**Information shown**:

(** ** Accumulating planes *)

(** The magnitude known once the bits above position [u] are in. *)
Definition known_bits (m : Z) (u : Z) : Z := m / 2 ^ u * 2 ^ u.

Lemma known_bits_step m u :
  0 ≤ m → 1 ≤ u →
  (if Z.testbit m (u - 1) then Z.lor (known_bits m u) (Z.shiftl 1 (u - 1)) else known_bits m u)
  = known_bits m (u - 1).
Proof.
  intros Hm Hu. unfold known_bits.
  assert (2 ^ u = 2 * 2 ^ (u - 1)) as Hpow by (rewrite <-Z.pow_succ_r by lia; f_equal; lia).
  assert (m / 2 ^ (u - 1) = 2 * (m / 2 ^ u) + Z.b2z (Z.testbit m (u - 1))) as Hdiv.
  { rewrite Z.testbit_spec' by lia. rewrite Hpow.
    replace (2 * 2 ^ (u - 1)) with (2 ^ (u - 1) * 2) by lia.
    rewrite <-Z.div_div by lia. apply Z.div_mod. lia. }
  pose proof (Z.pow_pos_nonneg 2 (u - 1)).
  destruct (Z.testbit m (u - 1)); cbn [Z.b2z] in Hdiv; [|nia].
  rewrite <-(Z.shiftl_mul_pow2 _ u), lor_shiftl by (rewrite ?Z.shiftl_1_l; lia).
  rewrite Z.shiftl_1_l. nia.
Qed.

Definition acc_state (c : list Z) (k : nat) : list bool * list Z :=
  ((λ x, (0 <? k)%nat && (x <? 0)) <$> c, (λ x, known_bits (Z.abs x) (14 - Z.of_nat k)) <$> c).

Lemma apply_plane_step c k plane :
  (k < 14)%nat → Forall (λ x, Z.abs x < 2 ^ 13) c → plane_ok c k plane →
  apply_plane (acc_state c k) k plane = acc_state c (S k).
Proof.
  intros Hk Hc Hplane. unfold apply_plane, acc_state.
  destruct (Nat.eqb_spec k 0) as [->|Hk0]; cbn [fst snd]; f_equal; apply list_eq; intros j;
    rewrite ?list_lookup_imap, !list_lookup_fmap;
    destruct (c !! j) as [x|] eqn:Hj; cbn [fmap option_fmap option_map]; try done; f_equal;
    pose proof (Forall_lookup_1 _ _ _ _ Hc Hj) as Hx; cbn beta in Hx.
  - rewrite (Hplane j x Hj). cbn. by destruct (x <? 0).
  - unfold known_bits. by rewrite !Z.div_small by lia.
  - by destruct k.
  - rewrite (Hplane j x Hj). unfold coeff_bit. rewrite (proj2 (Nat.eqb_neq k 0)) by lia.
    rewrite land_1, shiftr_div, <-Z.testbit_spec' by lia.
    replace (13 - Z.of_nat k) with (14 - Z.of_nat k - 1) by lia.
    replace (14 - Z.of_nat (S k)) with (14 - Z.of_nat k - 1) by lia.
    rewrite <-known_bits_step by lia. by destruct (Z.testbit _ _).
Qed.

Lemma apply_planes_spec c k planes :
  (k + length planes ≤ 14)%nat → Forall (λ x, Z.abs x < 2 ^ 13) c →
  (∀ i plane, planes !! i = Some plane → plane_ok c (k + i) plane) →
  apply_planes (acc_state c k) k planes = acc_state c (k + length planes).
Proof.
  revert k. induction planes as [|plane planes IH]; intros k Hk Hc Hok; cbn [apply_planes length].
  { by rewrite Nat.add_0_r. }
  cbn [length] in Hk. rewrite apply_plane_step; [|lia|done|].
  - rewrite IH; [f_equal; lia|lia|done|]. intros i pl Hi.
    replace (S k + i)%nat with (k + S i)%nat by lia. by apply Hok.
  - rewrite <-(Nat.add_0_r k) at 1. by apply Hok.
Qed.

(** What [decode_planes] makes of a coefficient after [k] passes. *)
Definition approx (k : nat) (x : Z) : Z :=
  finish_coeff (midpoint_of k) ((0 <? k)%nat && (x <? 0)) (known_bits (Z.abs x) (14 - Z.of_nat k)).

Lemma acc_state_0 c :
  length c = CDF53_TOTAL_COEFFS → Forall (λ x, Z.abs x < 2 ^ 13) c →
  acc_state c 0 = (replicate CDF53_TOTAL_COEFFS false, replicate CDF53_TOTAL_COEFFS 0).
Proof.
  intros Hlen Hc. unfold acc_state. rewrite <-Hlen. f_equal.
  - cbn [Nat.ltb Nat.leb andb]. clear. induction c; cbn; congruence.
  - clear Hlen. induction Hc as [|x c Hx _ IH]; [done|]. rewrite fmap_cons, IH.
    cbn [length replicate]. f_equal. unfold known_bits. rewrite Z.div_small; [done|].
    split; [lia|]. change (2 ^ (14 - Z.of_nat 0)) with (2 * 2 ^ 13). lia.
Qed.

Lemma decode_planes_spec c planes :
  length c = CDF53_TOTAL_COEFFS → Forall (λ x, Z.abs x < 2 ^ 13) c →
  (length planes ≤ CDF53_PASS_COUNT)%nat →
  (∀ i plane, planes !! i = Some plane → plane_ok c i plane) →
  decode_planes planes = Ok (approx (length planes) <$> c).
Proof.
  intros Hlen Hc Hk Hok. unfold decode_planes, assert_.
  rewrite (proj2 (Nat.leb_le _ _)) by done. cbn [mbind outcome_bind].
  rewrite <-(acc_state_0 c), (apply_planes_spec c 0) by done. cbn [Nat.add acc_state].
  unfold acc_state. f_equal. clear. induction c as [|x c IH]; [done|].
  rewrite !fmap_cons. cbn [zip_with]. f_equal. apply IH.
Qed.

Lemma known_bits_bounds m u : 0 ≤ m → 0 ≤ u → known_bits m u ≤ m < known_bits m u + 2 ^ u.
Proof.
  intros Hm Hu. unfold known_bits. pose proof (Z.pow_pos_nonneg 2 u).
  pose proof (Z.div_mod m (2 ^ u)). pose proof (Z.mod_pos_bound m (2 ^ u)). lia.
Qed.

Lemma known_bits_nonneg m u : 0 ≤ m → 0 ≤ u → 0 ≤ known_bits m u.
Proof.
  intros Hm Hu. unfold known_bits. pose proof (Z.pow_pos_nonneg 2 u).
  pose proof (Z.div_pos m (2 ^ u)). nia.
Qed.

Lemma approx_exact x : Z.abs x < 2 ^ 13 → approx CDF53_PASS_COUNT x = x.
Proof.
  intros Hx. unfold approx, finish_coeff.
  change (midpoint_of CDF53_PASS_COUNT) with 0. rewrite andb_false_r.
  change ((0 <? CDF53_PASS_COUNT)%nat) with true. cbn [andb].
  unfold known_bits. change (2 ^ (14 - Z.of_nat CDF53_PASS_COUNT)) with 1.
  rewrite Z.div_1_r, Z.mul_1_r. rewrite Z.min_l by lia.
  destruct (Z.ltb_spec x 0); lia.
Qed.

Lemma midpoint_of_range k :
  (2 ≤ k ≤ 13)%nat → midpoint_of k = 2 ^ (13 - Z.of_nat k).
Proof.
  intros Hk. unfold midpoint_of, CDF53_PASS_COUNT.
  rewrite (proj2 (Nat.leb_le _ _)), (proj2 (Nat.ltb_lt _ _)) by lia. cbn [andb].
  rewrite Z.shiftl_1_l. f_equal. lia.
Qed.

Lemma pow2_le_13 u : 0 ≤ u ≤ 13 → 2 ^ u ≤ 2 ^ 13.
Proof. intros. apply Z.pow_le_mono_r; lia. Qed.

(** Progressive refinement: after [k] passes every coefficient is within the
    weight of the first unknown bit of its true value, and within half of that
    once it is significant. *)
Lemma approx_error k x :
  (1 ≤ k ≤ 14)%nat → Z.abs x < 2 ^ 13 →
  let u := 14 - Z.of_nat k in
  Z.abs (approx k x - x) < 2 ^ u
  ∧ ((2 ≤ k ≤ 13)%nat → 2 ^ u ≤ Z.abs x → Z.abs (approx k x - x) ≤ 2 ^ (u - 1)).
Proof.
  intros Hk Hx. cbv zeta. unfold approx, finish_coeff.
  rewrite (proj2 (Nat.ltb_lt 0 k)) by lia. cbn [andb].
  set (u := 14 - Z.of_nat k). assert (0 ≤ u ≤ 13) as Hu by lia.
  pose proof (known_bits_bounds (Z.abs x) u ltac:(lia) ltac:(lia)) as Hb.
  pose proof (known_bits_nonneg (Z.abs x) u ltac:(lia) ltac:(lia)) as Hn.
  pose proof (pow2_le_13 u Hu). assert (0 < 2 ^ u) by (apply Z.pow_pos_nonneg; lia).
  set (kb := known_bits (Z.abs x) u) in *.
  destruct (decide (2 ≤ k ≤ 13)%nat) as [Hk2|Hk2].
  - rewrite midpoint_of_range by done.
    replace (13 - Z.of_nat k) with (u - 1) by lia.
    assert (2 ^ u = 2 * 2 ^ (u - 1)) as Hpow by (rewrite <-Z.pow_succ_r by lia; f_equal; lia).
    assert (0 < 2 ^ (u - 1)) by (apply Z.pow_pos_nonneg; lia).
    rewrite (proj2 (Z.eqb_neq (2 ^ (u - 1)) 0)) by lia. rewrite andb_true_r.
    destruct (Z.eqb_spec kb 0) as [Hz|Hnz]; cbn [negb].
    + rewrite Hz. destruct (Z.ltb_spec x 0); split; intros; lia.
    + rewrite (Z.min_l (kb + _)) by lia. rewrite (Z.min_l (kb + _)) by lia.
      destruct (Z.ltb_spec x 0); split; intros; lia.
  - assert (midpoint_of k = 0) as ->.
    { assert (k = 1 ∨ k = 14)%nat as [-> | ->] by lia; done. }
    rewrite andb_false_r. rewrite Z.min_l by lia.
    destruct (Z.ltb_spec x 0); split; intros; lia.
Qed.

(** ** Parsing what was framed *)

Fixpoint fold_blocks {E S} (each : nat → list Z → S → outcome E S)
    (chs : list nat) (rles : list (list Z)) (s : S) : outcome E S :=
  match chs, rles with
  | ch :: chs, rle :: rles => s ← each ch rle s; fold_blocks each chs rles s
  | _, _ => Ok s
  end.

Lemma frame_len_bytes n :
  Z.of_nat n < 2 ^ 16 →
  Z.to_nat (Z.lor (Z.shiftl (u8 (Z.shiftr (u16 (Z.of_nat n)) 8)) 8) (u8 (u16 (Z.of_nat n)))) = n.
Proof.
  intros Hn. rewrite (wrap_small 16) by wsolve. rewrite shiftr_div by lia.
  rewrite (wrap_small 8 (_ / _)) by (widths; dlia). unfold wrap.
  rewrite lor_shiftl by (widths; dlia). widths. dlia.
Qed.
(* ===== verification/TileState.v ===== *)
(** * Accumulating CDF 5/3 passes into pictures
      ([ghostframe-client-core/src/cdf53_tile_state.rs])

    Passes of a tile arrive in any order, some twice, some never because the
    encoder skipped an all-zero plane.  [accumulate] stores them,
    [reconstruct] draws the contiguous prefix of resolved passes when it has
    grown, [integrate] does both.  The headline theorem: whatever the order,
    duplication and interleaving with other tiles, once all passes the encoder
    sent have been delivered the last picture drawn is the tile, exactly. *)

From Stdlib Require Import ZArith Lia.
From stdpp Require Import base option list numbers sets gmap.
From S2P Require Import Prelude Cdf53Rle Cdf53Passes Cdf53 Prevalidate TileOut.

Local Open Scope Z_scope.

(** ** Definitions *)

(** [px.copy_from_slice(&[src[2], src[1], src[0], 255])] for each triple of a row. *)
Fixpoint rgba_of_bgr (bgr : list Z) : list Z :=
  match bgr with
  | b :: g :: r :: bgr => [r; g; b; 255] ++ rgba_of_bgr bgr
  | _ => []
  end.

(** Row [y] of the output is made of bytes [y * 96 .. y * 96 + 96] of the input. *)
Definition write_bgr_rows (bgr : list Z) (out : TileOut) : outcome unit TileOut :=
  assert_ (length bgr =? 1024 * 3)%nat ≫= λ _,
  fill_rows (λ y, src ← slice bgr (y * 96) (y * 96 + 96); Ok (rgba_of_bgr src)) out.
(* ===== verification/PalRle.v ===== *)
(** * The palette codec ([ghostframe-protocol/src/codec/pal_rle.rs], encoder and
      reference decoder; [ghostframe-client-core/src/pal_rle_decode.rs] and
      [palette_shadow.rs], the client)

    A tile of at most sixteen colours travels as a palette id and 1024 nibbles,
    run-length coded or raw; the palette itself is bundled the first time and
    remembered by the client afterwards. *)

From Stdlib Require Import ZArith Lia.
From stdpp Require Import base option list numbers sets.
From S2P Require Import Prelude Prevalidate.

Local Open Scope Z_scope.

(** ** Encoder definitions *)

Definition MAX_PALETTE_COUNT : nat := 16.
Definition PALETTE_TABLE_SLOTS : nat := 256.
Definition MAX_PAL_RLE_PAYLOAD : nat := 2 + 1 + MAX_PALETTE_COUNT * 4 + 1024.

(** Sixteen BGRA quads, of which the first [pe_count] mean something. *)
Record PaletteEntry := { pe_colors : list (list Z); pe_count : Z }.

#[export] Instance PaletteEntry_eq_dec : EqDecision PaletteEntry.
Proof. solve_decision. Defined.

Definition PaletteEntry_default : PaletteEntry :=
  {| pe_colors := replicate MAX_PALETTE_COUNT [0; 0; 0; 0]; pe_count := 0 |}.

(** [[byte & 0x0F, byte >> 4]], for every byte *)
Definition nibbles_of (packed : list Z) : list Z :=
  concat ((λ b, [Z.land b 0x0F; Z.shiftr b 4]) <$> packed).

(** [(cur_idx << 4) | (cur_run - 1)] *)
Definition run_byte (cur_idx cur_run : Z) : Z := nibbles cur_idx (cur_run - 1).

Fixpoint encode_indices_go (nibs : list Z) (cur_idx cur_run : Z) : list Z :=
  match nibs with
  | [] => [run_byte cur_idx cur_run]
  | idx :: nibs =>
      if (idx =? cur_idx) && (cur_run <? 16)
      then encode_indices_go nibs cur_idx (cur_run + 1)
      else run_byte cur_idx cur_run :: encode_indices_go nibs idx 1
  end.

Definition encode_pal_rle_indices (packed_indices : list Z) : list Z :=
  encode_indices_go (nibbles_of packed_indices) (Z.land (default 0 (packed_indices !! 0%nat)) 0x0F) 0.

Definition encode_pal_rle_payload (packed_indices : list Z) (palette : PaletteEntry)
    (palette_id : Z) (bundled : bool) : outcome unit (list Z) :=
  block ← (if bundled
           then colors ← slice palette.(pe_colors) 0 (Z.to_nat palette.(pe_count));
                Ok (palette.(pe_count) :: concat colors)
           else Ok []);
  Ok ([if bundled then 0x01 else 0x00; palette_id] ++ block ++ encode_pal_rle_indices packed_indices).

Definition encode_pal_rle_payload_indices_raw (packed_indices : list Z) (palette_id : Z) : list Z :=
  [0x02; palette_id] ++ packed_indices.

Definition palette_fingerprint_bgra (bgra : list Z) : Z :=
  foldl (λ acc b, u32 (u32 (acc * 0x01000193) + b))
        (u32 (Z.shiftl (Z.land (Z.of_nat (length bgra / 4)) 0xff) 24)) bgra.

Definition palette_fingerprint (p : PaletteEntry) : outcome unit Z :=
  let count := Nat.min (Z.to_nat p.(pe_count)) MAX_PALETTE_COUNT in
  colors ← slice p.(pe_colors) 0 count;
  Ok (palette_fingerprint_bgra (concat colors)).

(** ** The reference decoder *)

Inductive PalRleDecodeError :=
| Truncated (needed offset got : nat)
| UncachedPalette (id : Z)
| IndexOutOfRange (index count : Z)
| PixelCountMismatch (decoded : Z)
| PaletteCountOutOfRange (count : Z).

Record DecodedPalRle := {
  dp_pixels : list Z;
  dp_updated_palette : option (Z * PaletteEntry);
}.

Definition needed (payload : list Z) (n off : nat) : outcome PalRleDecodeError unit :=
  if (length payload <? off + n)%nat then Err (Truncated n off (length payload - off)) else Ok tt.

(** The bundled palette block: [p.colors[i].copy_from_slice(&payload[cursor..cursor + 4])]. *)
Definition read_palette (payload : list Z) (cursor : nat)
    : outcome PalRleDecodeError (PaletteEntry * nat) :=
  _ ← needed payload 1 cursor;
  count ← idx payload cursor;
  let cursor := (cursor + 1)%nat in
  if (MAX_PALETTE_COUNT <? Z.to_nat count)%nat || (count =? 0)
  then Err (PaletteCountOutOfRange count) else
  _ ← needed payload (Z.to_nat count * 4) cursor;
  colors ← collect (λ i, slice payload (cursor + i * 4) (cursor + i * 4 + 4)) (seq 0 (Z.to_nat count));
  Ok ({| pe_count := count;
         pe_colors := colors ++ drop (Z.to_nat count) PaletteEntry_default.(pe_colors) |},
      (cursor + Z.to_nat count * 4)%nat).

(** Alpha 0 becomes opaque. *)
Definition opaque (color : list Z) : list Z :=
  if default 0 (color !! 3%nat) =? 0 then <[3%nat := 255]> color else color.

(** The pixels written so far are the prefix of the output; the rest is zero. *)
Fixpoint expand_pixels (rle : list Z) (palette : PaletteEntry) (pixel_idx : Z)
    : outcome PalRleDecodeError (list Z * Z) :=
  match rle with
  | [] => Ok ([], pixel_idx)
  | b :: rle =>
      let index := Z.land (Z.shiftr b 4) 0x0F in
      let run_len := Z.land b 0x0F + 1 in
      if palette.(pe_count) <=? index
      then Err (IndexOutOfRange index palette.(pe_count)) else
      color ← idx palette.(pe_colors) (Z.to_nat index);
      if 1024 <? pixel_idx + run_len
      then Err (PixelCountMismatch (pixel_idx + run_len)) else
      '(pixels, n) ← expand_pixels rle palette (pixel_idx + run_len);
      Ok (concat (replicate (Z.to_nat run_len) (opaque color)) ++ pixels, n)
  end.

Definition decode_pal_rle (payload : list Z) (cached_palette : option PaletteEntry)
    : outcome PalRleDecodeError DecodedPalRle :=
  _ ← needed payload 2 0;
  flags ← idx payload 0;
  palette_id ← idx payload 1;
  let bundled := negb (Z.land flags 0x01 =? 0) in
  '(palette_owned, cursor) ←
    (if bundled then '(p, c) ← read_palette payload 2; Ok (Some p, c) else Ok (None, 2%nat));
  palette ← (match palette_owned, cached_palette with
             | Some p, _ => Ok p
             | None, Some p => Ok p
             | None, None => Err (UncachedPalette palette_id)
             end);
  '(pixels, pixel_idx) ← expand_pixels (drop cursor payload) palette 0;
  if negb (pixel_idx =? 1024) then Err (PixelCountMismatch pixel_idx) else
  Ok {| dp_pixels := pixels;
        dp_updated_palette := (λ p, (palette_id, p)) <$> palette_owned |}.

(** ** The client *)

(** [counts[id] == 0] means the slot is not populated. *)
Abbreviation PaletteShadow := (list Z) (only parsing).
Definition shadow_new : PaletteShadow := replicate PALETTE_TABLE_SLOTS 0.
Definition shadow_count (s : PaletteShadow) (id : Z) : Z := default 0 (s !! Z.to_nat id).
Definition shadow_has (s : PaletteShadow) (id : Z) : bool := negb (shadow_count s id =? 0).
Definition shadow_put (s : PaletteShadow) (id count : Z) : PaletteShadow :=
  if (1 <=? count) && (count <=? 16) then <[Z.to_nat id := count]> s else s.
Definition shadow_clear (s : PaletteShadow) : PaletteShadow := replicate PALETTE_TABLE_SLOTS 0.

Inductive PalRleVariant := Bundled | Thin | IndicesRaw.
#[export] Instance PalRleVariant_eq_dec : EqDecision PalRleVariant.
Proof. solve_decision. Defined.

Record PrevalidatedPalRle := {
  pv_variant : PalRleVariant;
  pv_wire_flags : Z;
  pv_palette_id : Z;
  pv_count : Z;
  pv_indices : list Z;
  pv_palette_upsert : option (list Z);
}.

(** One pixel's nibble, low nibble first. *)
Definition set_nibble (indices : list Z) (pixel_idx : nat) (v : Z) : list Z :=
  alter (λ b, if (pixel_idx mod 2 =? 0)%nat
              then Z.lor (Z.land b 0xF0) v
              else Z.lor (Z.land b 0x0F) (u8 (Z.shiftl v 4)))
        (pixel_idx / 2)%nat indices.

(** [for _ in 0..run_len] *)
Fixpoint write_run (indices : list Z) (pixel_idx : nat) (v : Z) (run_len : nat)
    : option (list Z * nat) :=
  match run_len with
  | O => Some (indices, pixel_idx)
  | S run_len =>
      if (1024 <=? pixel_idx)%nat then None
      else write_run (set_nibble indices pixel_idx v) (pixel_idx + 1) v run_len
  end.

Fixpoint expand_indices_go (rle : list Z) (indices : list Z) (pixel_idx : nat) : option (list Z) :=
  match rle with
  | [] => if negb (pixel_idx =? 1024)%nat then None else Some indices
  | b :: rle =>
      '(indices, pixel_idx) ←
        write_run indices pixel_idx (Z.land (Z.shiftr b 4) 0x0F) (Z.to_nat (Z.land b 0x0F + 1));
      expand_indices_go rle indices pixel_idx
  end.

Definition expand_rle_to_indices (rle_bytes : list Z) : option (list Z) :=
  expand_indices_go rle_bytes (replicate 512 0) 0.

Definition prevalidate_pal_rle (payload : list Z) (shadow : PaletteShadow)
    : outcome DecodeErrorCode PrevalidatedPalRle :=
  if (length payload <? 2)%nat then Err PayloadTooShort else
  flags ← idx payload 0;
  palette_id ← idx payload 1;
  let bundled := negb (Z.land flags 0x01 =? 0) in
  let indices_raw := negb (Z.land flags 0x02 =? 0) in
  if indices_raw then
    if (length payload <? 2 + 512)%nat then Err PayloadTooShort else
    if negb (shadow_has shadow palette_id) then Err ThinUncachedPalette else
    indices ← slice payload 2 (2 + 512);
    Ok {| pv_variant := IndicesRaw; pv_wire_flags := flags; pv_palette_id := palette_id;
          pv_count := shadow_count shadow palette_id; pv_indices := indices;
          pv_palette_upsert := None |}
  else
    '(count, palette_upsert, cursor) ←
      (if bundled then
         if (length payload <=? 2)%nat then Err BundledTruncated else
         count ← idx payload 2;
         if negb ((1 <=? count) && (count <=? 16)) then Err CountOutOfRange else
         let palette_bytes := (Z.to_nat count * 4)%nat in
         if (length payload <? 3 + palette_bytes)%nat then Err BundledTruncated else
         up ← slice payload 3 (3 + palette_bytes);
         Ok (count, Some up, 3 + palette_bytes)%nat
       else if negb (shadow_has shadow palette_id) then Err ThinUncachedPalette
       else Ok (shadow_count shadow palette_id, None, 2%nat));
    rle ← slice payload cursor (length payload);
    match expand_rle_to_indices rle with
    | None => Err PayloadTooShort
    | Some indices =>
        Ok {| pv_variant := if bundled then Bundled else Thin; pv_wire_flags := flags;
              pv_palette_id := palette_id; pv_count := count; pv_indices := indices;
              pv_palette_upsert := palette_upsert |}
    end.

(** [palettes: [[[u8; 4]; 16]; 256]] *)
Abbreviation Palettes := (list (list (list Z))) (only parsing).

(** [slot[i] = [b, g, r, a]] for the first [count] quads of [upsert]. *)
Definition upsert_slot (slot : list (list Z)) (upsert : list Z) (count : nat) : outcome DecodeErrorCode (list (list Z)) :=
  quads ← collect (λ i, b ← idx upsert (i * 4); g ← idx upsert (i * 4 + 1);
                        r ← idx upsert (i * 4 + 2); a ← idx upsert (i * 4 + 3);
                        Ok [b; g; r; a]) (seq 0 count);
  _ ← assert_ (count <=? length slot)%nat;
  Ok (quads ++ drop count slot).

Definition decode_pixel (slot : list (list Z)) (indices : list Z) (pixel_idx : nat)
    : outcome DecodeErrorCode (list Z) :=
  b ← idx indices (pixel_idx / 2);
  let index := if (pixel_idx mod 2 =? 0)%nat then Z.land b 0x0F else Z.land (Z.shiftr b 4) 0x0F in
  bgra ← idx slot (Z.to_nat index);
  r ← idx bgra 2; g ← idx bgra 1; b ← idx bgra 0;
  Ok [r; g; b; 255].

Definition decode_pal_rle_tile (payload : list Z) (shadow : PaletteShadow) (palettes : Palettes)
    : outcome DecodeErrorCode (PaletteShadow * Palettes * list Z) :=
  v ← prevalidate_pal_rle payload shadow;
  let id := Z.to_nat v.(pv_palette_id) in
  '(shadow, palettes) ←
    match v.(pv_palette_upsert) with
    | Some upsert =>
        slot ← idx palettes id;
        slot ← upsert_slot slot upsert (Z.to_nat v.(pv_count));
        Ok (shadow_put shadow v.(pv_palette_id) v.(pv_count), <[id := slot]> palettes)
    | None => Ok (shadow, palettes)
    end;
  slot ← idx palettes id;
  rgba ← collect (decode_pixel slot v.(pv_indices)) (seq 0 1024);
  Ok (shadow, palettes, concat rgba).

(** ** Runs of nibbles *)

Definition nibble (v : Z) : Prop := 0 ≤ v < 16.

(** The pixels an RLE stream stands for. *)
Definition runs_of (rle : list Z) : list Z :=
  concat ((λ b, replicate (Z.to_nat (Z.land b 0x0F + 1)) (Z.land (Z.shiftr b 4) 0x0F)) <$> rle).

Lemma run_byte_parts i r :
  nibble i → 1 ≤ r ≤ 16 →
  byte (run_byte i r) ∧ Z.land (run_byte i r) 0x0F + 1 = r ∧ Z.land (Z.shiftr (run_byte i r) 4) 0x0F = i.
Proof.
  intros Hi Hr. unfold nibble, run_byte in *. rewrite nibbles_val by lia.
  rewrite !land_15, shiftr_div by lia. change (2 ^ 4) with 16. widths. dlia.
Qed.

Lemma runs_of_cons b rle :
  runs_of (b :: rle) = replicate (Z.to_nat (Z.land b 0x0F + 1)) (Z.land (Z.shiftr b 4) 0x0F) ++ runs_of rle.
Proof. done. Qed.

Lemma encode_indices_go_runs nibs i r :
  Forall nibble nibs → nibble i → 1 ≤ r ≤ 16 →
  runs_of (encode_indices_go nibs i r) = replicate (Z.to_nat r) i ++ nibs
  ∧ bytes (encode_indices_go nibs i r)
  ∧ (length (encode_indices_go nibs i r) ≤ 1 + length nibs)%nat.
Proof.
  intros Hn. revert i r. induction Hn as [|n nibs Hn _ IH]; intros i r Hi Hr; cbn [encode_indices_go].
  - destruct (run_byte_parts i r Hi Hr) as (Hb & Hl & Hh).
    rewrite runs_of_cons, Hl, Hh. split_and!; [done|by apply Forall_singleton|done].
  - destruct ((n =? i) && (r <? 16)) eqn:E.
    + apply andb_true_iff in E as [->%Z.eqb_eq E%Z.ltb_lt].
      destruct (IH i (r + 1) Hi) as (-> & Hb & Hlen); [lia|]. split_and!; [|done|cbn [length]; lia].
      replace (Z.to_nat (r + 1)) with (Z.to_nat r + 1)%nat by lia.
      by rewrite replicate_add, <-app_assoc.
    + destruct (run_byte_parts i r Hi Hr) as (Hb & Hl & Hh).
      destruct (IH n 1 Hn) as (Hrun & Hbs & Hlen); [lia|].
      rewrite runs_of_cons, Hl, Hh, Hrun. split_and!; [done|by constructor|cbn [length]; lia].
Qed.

**Exercise goal**:
Repeat the material exactly. Begin with its first line and end with the line that has "destruct (Nat.eqb_spec k".

**Solution to the problem**:
(** ** Accumulating planes *)

(** The magnitude known once the bits above position [u] are in. *)
Definition known_bits (m : Z) (u : Z) : Z := m / 2 ^ u * 2 ^ u.

Lemma known_bits_step m u :
  0 ≤ m → 1 ≤ u →
  (if Z.testbit m (u - 1) then Z.lor (known_bits m u) (Z.shiftl 1 (u - 1)) else known_bits m u)
  = known_bits m (u - 1).
Proof.
  intros Hm Hu. unfold known_bits.
  assert (2 ^ u = 2 * 2 ^ (u - 1)) as Hpow by (rewrite <-Z.pow_succ_r by lia; f_equal; lia).
  assert (m / 2 ^ (u - 1) = 2 * (m / 2 ^ u) + Z.b2z (Z.testbit m (u - 1))) as Hdiv.
  { rewrite Z.testbit_spec' by lia. rewrite Hpow.
    replace (2 * 2 ^ (u - 1)) with (2 ^ (u - 1) * 2) by lia.
    rewrite <-Z.div_div by lia. apply Z.div_mod. lia. }
  pose proof (Z.pow_pos_nonneg 2 (u - 1)).
  destruct (Z.testbit m (u - 1)); cbn [Z.b2z] in Hdiv; [|nia].
  rewrite <-(Z.shiftl_mul_pow2 _ u), lor_shiftl by (rewrite ?Z.shiftl_1_l; lia).
  rewrite Z.shiftl_1_l. nia.
Qed.

Definition acc_state (c : list Z) (k : nat) : list bool * list Z :=
  ((λ x, (0 <? k)%nat && (x <? 0)) <$> c, (λ x, known_bits (Z.abs x) (14 - Z.of_nat k)) <$> c).

Lemma apply_plane_step c k plane :
  (k < 14)%nat → Forall (λ x, Z.abs x < 2 ^ 13) c → plane_ok c k plane →
  apply_plane (acc_state c k) k plane = acc_state c (S k).
Proof.
  intros Hk Hc Hplane. unfold apply_plane, acc_state.
  destruct (Nat.eqb_spec k 0) as [->|Hk0]; cbn [fst snd]; f_equal; apply list_eq; intros j;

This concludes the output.